Dataset excerpts
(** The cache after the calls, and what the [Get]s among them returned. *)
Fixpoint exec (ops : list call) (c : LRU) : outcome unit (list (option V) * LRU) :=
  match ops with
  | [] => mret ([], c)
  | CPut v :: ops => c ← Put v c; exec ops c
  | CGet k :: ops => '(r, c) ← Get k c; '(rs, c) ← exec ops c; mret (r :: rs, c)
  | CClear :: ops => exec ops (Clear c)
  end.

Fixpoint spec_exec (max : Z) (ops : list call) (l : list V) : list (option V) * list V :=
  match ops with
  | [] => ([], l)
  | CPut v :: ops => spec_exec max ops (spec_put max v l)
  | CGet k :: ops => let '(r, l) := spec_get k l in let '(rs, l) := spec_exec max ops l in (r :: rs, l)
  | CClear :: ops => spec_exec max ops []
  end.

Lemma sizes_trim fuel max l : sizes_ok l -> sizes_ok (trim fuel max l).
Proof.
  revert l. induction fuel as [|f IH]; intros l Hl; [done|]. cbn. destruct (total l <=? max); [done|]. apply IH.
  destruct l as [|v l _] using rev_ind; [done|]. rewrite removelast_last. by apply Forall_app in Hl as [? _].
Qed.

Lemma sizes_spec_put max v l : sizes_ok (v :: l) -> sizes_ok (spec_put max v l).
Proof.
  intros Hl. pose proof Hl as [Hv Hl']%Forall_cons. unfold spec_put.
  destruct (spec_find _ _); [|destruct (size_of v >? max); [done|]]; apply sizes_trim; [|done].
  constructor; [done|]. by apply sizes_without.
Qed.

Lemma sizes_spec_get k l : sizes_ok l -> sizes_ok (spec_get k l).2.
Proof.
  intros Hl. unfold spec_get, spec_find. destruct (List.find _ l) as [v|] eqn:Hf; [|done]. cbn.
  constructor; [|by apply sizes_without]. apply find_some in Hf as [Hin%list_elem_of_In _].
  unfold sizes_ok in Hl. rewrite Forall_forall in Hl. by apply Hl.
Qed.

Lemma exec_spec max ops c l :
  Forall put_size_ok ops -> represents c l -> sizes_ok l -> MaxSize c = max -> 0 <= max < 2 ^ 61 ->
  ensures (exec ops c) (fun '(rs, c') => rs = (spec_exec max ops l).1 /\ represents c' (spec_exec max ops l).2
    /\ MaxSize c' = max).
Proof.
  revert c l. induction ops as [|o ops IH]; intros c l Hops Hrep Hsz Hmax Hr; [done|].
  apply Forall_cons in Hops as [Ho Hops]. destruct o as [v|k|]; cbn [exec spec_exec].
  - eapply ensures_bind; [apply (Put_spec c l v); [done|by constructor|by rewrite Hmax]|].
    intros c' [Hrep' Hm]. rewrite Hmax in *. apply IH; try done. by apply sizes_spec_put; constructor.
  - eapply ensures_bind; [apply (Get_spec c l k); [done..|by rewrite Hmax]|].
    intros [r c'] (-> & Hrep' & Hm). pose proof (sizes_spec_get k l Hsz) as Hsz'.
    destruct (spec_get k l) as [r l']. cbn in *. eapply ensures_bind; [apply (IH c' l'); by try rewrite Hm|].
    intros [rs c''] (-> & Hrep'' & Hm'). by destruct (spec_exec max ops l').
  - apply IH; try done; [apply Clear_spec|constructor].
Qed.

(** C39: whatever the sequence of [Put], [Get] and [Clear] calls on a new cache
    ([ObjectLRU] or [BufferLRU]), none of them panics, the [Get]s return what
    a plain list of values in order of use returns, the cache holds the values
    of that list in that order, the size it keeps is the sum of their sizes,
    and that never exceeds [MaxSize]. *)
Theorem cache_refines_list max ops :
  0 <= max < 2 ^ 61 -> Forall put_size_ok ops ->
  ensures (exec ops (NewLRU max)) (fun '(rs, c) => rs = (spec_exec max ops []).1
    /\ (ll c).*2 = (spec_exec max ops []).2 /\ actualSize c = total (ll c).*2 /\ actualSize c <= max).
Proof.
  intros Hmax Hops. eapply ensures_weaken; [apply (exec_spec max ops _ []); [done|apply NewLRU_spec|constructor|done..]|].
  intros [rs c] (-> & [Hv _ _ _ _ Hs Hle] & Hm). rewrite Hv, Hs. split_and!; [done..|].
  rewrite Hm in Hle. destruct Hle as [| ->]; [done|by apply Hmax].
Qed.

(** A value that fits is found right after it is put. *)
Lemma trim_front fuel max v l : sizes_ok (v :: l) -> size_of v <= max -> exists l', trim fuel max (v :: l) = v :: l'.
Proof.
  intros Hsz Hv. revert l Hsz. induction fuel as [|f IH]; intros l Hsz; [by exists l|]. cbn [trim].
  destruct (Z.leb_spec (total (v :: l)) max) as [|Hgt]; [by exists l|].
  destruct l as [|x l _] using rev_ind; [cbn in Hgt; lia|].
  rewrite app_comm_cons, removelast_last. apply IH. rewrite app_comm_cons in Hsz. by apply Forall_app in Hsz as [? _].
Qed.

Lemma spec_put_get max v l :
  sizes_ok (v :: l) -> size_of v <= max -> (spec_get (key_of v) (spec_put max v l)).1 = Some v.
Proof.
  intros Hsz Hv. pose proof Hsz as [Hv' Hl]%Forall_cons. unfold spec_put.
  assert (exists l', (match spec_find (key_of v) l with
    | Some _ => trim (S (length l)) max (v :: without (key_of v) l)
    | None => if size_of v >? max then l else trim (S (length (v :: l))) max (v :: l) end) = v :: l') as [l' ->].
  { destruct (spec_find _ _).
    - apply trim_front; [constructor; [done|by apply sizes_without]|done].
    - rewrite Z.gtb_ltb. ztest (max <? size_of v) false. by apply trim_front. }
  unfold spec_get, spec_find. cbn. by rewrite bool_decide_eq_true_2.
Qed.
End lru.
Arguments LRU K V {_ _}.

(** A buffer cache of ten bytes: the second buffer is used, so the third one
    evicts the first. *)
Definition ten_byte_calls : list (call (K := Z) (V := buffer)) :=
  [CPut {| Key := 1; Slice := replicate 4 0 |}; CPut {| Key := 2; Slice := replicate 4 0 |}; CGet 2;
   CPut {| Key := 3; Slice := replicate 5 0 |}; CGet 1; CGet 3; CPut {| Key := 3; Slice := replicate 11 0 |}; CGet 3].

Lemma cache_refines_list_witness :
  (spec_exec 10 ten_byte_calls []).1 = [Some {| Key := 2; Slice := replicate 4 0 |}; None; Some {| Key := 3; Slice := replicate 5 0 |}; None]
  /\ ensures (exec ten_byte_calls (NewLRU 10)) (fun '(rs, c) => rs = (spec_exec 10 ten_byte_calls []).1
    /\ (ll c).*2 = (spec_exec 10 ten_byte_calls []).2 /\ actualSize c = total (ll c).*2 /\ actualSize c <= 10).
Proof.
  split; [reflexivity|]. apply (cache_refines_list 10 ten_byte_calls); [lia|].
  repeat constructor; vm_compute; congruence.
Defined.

= AIM OF THE TASK =
Your answer must consist solely of the lines above between the line holding "of that list" and the line holding "intros [rs c]", inclusive, copied exactly.

= SOLVED PROBLEM =
    of that list in that order, the size it keeps is the sum of their sizes,
    and that never exceeds [MaxSize]. *)
Theorem cache_refines_list max ops :
  0 <= max < 2 ^ 61 -> Forall put_size_ok ops ->
  ensures (exec ops (NewLRU max)) (fun '(rs, c) => rs = (spec_exec max ops []).1
    /\ (ll c).*2 = (spec_exec max ops []).2 /\ actualSize c = total (ll c).*2 /\ actualSize c <= max).
Proof.
  intros Hmax Hops. eapply ensures_weaken; [apply (exec_spec max ops _ []); [done|apply NewLRU_spec|constructor|done..]|].
  intros [rs c] (-> & [Hv _ _ _ _ Hs Hle] & Hm). rewrite Hv, Hs. split_and!; [done..|].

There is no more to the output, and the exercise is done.